◆ Problem description: Nothing but the lines from the one containing "runs_ok l1 -> runs_ok l2 -> run_ok x ->" through the one containing "Definition joins_right (b", both included, should be given again, each exactly as written below.

◆ Record extracts:
Lemma byte_at_None b p : p < seq b \/ stop b <= p -> byte_at b p = None.
Proof.
  unfold byte_at, stop, zlen. intros. destruct (Z.leb_spec (seq b) p); [|done].
  apply lookup_ge_None_2. lia.
Qed.

Lemma byte_at_Some b p : is_Some (byte_at b p) <-> seq b <= p < stop b.
Proof.
  unfold byte_at, stop, zlen. destruct (Z.leb_spec (seq b) p).
  - rewrite lookup_lt_is_Some. lia.
  - split; [by intros []|lia].
Qed.

Lemma option_union_assoc {A} (x y z : option A) : x ∪ (y ∪ z) = (x ∪ y) ∪ z.
Proof. by destruct x, y, z. Qed.

Lemma bytes_at_app l1 l2 p : bytes_at (l1 ++ l2) p = bytes_at l1 p ∪ bytes_at l2 p.
Proof.
  induction l1 as [|b l1 IH]; cbn [bytes_at foldr app]; [by rewrite (left_id _ _)|].
  unfold bytes_at in IH. by rewrite IH, option_union_assoc.
Qed.

Lemma bytes_at_cons b l p : bytes_at (b :: l) p = byte_at b p ∪ bytes_at l p.
Proof. done. Qed.

Lemma bytes_at_None l p : Forall (fun b => p < seq b \/ stop b <= p) l -> bytes_at l p = None.
Proof.
  induction 1 as [|b l Hb Hl IH]; [done|]. by rewrite bytes_at_cons, byte_at_None, IH.
Qed.

(** A run after every run of a list, or before every run of a list. *)
Lemma bytes_at_before l p q :
  Forall (fun b => stop b <= q) l -> q <= p -> bytes_at l p = None.
Proof.
  intros Hl Hp. apply bytes_at_None. eapply Forall_impl; [exact Hl|]. cbn. lia.
Qed.
Lemma bytes_at_after l p q :
  Forall (fun b => q <= seq b) l -> p < q -> bytes_at l p = None.
Proof.
  intros Hl Hp. apply bytes_at_None. eapply Forall_impl; [exact Hl|]. cbn. lia.
Qed.

(** ** Fusing two runs *)

Definition fused_left (b n : Buffer) : Buffer :=
  mk_Buffer (buf b ++ drop (Z.to_nat (stop b - seq n)) (buf n)) (seq b).
Definition fused_right (n b : Buffer) : Buffer :=
  mk_Buffer (take (Z.to_nat (seq b - seq n)) (buf n) ++ buf b) (seq n).

Lemma fused_left_stop b n : seq n <= stop b <= stop n -> stop (fused_left b n) = stop n.
Proof.
  unfold fused_left, stop. cbn [buf seq]. intros.
  rewrite zlen_app, zlen_drop; unfold zlen in *; lia.
Qed.
Lemma fused_right_stop n b : seq n <= seq b <= stop n -> stop (fused_right n b) = stop b.
Proof.
  unfold fused_right, stop. cbn [buf seq]. intros.
  rewrite zlen_app, zlen_take; unfold zlen in *; lia.
Qed.

Lemma byte_at_fused_left b n p :
  seq b <= seq n <= stop b -> stop b <= stop n ->
  byte_at (fused_left b n) p = byte_at b p ∪ byte_at n p.
Proof.
  unfold byte_at, fused_left, stop, zlen. cbn [buf seq]. intros H1 H2.
  destruct (Z.leb_spec (seq b) p), (Z.leb_spec (seq n) p); try lia; try done.
  - destruct (decide (Z.to_nat (p - seq b) < length (buf b))%nat) as [Hlt|Hge].
    + rewrite lookup_app_l by done.
      destruct (lookup_lt_is_Some_2 _ _ Hlt) as [x ->]. by rewrite union_Some_l.
    + rewrite lookup_app_r, lookup_drop, (lookup_ge_None_2 (buf b)), (left_id _ _) by lia.
      f_equal. lia.
  - rewrite lookup_app_l by lia. by rewrite (right_id _ _).
Qed.

Lemma byte_at_fused_right n b p :
  seq n <= seq b <= stop n -> stop n <= stop b ->
  byte_at (fused_right n b) p = byte_at b p ∪ byte_at n p.
Proof.
  unfold byte_at, fused_right, stop, zlen. cbn [buf seq]. intros H1 H2.
  destruct (Z.leb_spec (seq n) p), (Z.leb_spec (seq b) p); try lia; try done.
  - rewrite lookup_app_r by (rewrite length_take; lia). rewrite length_take.
    replace (Z.to_nat (p - seq n) - _)%nat with (Z.to_nat (p - seq b)) by lia.
    destruct (decide (Z.to_nat (p - seq b) < length (buf b))%nat) as [Hlt|Hge].
    + destruct (lookup_lt_is_Some_2 _ _ Hlt) as [x ->]. by rewrite union_Some_l.
    + rewrite !lookup_ge_None_2 by lia. done.
  - rewrite (left_id _ _), lookup_app_l, lookup_take_lt by (rewrite ?length_take; lia). done.
Qed.

(** ** What the tests and the fusions compute on runs without wrap-around *)

Lemma RightBoundary_stop b : run_ok b -> RightBoundary b = stop b.
Proof.
  unfold run_ok, stop, RightBoundary. intros.
  pose proof (zlen_nonneg (buf b)). by rewrite (u64_small (zlen _)), u64_small by lia.
Qed.

Lemma u64_zlen n : run_ok n -> u64 (zlen (buf n)) = zlen (buf n).
Proof. unfold run_ok, stop. intros. apply u64_small. pose proof (zlen_nonneg (buf n)). lia. Qed.

Section TwoRuns.
Context (b n : Buffer) (Hb : run_ok b) (Hn : run_ok n).

Lemma CanFuseAsLeft_spec :
  CanFuseAsLeft b (seq n) (zlen (buf n)) = true <-> seq b <= seq n <= stop b /\ stop b <= stop n.
Proof using Hb Hn.
  unfold CanFuseAsLeft, LeftBoundary. rewrite RightBoundary_stop by done.
  rewrite (u64_small (seq n + _)) by (unfold run_ok, stop in *; lia).
  fold (stop n). rewrite !andb_true_iff, !Z.geb_le, Z.leb_le. lia.
Qed.

Lemma CanFuseAsRight_spec :
  CanFuseAsRight b (seq n) (zlen (buf n)) = true <-> seq n <= seq b <= stop n /\ stop n <= stop b.
Proof using Hb Hn.
  unfold CanFuseAsRight, LeftBoundary. rewrite RightBoundary_stop by done.
  rewrite (u64_small (seq n + _)) by (unfold run_ok, stop in *; lia).
  fold (stop n). rewrite !andb_true_iff, !Z.geb_le, Z.leb_le. lia.
Qed.

Lemma FuseAsLeft_ok :
  seq b <= seq n <= stop b -> stop b <= stop n ->
  FuseAsLeft b (seq n) (buf n) = Ret (fused_left b n).
Proof using Hb Hn.
  intros H1 H2. unfold FuseAsLeft, fused_left, LeftBoundary. rewrite RightBoundary_stop by done.
  destruct (Z.eqb_spec (seq n) (stop b)) as [E|E].
  - rewrite E, Z.sub_diag. done.
  - destruct (Z.ltb_spec (seq n) (stop b)); [|lia]. rewrite Z.geb_leb.
    destruct (Z.leb_spec (seq b) (seq n)); [|lia]. cbn [andb]. cbv zeta.
    rewrite u64_small by (unfold run_ok in *; lia).
    by rewrite slice_from_ok by (unfold stop in *; lia).
Qed.

Lemma FuseAsRight_ok :
  seq n <= seq b <= stop n -> stop n <= stop b ->
  FuseAsRight b (seq n) (buf n) = Ret (fused_right n b).
Proof using Hb Hn.
  intros H1 H2. unfold FuseAsRight, fused_right, LeftBoundary. cbv zeta.
  rewrite RightBoundary_stop, u64_zlen by done.
  rewrite (u64_small (seq n + _)) by (unfold run_ok, stop in *; lia). fold (stop n).
  destruct (Z.eqb_spec (stop n) (seq b)) as [E|E].
  - rewrite take_ge; [done|]. unfold stop, zlen in E. lia.
  - rewrite Z.gtb_ltb. destruct (Z.ltb_spec (seq b) (stop n)); [|lia].
    destruct (Z.leb_spec (stop n) (stop b)); [|lia]. cbn [andb].
    rewrite (u64_small (stop n - _)) by (unfold run_ok in *; lia).
    replace (zlen (buf n) - (stop n - seq b)) with (seq b - seq n) by (unfold stop; lia).
    rewrite u64_small by (unfold run_ok in *; lia).
    by rewrite slice_to_ok by (unfold stop in *; lia).
Qed.
End TwoRuns.

(** ** The runs around a position *)

Lemma findRight_split q l1 l2 i :
  Forall (fun b => seq b <= q) l1 -> Forall (fun b => q < seq b) l2 ->
  findRightBufferBySeq q (l1 ++ l2) i =
    match l2 with [] => None | r :: _ => Some ((i + length l1)%nat, r) end.
Proof.
  intros Hl1 Hl2. revert i. induction Hl1 as [|b l1 Hb _ IH]; intros i.
  - cbn [app length]. rewrite Nat.add_0_r. destruct Hl2 as [|r l2 Hr _]; [done|].
    cbn. unfold LeftBoundary. rewrite Z.gtb_ltb. by destruct (Z.ltb_spec q (seq r)); [|lia].
  - cbn. unfold LeftBoundary. rewrite Z.gtb_ltb. destruct (Z.ltb_spec q (seq b)); [lia|].
    rewrite IH. destruct l2; [done|]. do 2 f_equal. lia.
Qed.

Lemma findLeft_split q l1 l2 i prev :
  Forall (fun b => seq b <= q) l1 -> Forall (fun b => q < seq b) l2 ->
  findLeftBufferBySeq q (l1 ++ l2) i prev =
    match last l1 with None => prev | Some l => Some ((i + length l1 - 1)%nat, l) end.
Proof.
  intros Hl1 Hl2. revert i prev. induction Hl1 as [|b l1 Hb _ IH]; intros i prev.
  - cbn [app last]. destruct Hl2 as [|r l2 Hr _]; [done|].
    cbn. unfold LeftBoundary. rewrite Z.gtb_ltb. by destruct (Z.ltb_spec q (seq r)); [|lia].
  - cbn [app findLeftBufferBySeq]. unfold LeftBoundary. rewrite Z.gtb_ltb.
    destruct (Z.ltb_spec q (seq b)); [lia|]. rewrite IH, last_cons.
    destruct (last l1) eqn:E; [|apply last_None in E as ->]; cbn [length]; do 2 f_equal; lia.
Qed.

(** Every ordered list of runs splits at a position. *)
Lemma runs_split bs q :
  runs_ok bs -> exists l1 l2, bs = l1 ++ l2 /\
    Forall (fun b => seq b <= q) l1 /\ Forall (fun b => q < seq b) l2.
Proof.
  intros [Hok Hs]. induction Hs as [|b bs Hs IH Hb]; [by exists [], []|].
  apply Forall_cons in Hok as [Hb' Hok]. destruct (Z.le_gt_cases (seq b) q) as [Hle|Hgt].
  - destruct (IH Hok) as (l1 & l2 & -> & H1 & H2). exists (b :: l1), l2. auto.
  - exists [], (b :: bs). split; [done|]. split; [done|]. constructor; [lia|].
    eapply Forall_impl; [exact Hb|]. unfold gap, run_ok in *. intros. lia.
Qed.

(** ** Putting data among the runs *)

Lemma runs_ok_app l1 l2 :
  runs_ok (l1 ++ l2) <->
  runs_ok l1 /\ runs_ok l2 /\ (forall a b, a ∈ l1 -> b ∈ l2 -> gap a b).
Proof. unfold runs_ok. rewrite Forall_app, StronglySorted_app. tauto. Qed.

Lemma runs_ok_mid l1 x l2 :
  runs_ok l1 -> runs_ok l2 -> run_ok x ->
  Forall (fun b => gap b x) l1 -> Forall (gap x) l2 -> runs_ok (l1 ++ x :: l2).
Proof.
  intros H1 H2 Hx Hl1 Hl2. rewrite Forall_forall in Hl1.
  apply runs_ok_app. split; [done|]. split.
  - destruct H2. split; constructor; done.
  - rewrite Forall_forall in Hl2. intros a b Ha [->|Hb]%elem_of_cons; [auto|].
    specialize (Hl1 _ Ha). specialize (Hl2 _ Hb). unfold gap, run_ok in *. lia.
Qed.

(** The runs [m] in the middle of a list give way to one run [x] that has their
    bytes and those of [n]. *)
Lemma replace_runs l1 m l2 x n :
  runs_ok (l1 ++ m ++ l2) -> run_ok x -> run_ok n ->
  Forall (fun b => gap b x) l1 -> Forall (gap x) l2 ->
  (forall p, byte_at x p = bytes_at m p ∪ byte_at n p) ->
  runs_ok (l1 ++ x :: l2) /\
  (forall p, bytes_at (l1 ++ x :: l2) p = bytes_at (l1 ++ m ++ l2) p ∪ byte_at n p).
Proof.
  intros Hr Hx Hn Hl1 Hl2 Hby. apply runs_ok_app in Hr as (Hr1 & Hr2 & _).
  apply runs_ok_app in Hr2 as (_ & Hr2 & _). split; [by apply runs_ok_mid|].
  intros p. rewrite !bytes_at_app, bytes_at_cons, Hby, <- !option_union_assoc. f_equal. f_equal.
  destruct (byte_at n p) as [v|] eqn:E; [|by rewrite (left_id _ _), (right_id _ _)].
  rewrite (bytes_at_after l2 p (stop x)); [done| |].
  - eapply Forall_impl; [exact Hl2|]. unfold gap. intros. lia.
  - apply byte_at_Some. rewrite Hby, E. destruct (bytes_at m p); by eexists.
Qed.

(** [add_to_buffers] on a list split at the position of the new data. *)
Section AddToBuffers.
Context (n : Buffer) (Hn : run_ok n).

Definition joins_left (b : Buffer) : Prop := seq b <= seq n <= stop b /\ stop b <= stop n.
Definition joins_right (b : Buffer) : Prop := seq n < seq b <= stop n /\ stop n <= stop b.

Lemma can_left_true L : run_ok L -> joins_left L -> CanFuseAsLeft L (seq n) (u64 (zlen (buf n))) = true.
Proof using Hn. intros. rewrite u64_zlen by done. by apply CanFuseAsLeft_spec. Qed.
Lemma can_left_false L : run_ok L -> gap L n -> CanFuseAsLeft L (seq n) (u64 (zlen (buf n))) = false.
Proof using Hn.
  unfold gap. intros. rewrite u64_zlen by done. apply not_true_is_false.
  rewrite CanFuseAsLeft_spec by done. lia.
Qed.
Lemma can_right_true R : run_ok R -> joins_right R -> CanFuseAsRight R (seq n) (u64 (zlen (buf n))) = true.
Proof using Hn.
  unfold joins_right. intros. rewrite u64_zlen by done. apply CanFuseAsRight_spec; [done..|]. lia.
Qed.
Lemma can_right_false R : run_ok R -> gap n R -> CanFuseAsRight R (seq n) (u64 (zlen (buf n))) = false.
Proof using Hn.
  unfold gap. intros. rewrite u64_zlen by done. apply not_true_is_false.
  rewrite CanFuseAsRight_spec by done. lia.
Qed.

(** Where the search functions of [add_to_buffers] look. *)
Ltac at_split l1 l2 :=
  unfold add_to_buffers;
  rewrite (findLeft_split (seq n) l1 l2), (findRight_split (seq n) l1 l2) by done.

Context (k1 k2 : list Buffer).
Hypothesis Hk1 : Forall (fun b => run_ok b /\ seq b <= seq n) k1.
Hypothesis Hk2 : Forall (fun b => run_ok b /\ seq n < seq b) k2.

Lemma add_apart :
  Forall (fun b => gap b n) k1 -> Forall (gap n) k2 ->
  add_to_buffers (k1 ++ k2) (seq n) (buf n) = Ret (k1 ++ n :: k2).
Proof using Hn Hk1 Hk2.
  apply Forall_and in Hk1 as [Ho1 Hs1], Hk2 as [Ho2 Hs2]. intros H1 H2. at_split k1 k2.
  destruct (last k1) as [L|] eqn:EL.
  - apply last_Some in EL as [k ->]. apply Forall_snoc_last in H1, Ho1.
    destruct Ho2 as [|R k2' HR _].
    + rewrite can_left_false by done. rewrite app_nil_r. by destruct n.
    + apply Forall_cons in H2 as [H2 _].
      rewrite can_left_false, can_right_false by done. cbn [andb negb].
      rewrite length_app. cbn [length].
      replace (S (0 + (length k + 1) - 1)) with (length (k ++ [L])) by (rewrite length_app; cbn; lia).
      rewrite slices_insert_app. by destruct n.
  - apply last_None in EL as ->. destruct Ho2 as [|R k2' HR _]; [by destruct n|].
    apply Forall_cons in H2 as [H2 _]. rewrite can_right_false by done. by destruct n.
Qed.

Lemma add_left L :
  run_ok L -> joins_left L -> Forall (gap n) k2 ->
  add_to_buffers (k1 ++ [L] ++ k2) (seq n) (buf n) = Ret (k1 ++ fused_left L n :: k2).
Proof using Hn Hk1 Hk2.
  apply Forall_and in Hk1 as [Ho1 Hs1], Hk2 as [Ho2 Hs2]. intros HL Hj H2.
  assert (Hs : Forall (fun b => seq b <= seq n) (k1 ++ [L])).
  { apply Forall_app. split; [done|]. constructor; [by apply Hj|done]. }
  rewrite app_assoc. at_split (k1 ++ [L]) k2. rewrite last_snoc, length_app. cbn [length].
  destruct Hj as [Hj1 Hj2].
  replace (0 + (length k1 + 1) - 1)%nat with (length k1 + 0)%nat by lia.
  destruct Ho2 as [|R k2' HR _].
  - rewrite can_left_true, FuseAsLeft_ok by done.
    cbn [mbind go_bind]. by rewrite <- app_assoc, insert_app_r.
  - apply Forall_cons in H2 as [H2 _].
    rewrite can_left_true, can_right_false, FuseAsLeft_ok by done.
    cbn [andb negb mbind go_bind]. by rewrite <- app_assoc, insert_app_r.
Qed.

◆ Response below:
  runs_ok l1 -> runs_ok l2 -> run_ok x ->
  Forall (fun b => gap b x) l1 -> Forall (gap x) l2 -> runs_ok (l1 ++ x :: l2).
Proof.
  intros H1 H2 Hx Hl1 Hl2. rewrite Forall_forall in Hl1.
  apply runs_ok_app. split; [done|]. split.
  - destruct H2. split; constructor; done.
  - rewrite Forall_forall in Hl2. intros a b Ha [->|Hb]%elem_of_cons; [auto|].
    specialize (Hl1 _ Ha). specialize (Hl2 _ Hb). unfold gap, run_ok in *. lia.
Qed.

(** The runs [m] in the middle of a list give way to one run [x] that has their
    bytes and those of [n]. *)
Lemma replace_runs l1 m l2 x n :
  runs_ok (l1 ++ m ++ l2) -> run_ok x -> run_ok n ->
  Forall (fun b => gap b x) l1 -> Forall (gap x) l2 ->
  (forall p, byte_at x p = bytes_at m p ∪ byte_at n p) ->
  runs_ok (l1 ++ x :: l2) /\
  (forall p, bytes_at (l1 ++ x :: l2) p = bytes_at (l1 ++ m ++ l2) p ∪ byte_at n p).
Proof.
  intros Hr Hx Hn Hl1 Hl2 Hby. apply runs_ok_app in Hr as (Hr1 & Hr2 & _).
  apply runs_ok_app in Hr2 as (_ & Hr2 & _). split; [by apply runs_ok_mid|].
  intros p. rewrite !bytes_at_app, bytes_at_cons, Hby, <- !option_union_assoc. f_equal. f_equal.
  destruct (byte_at n p) as [v|] eqn:E; [|by rewrite (left_id _ _), (right_id _ _)].
  rewrite (bytes_at_after l2 p (stop x)); [done| |].
  - eapply Forall_impl; [exact Hl2|]. unfold gap. intros. lia.
  - apply byte_at_Some. rewrite Hby, E. destruct (bytes_at m p); by eexists.
Qed.

(** [add_to_buffers] on a list split at the position of the new data. *)
Section AddToBuffers.
Context (n : Buffer) (Hn : run_ok n).

Definition joins_left (b : Buffer) : Prop := seq b <= seq n <= stop b /\ stop b <= stop n.
Definition joins_right (b : Buffer) : Prop := seq n < seq b <= stop n /\ stop n <= stop b.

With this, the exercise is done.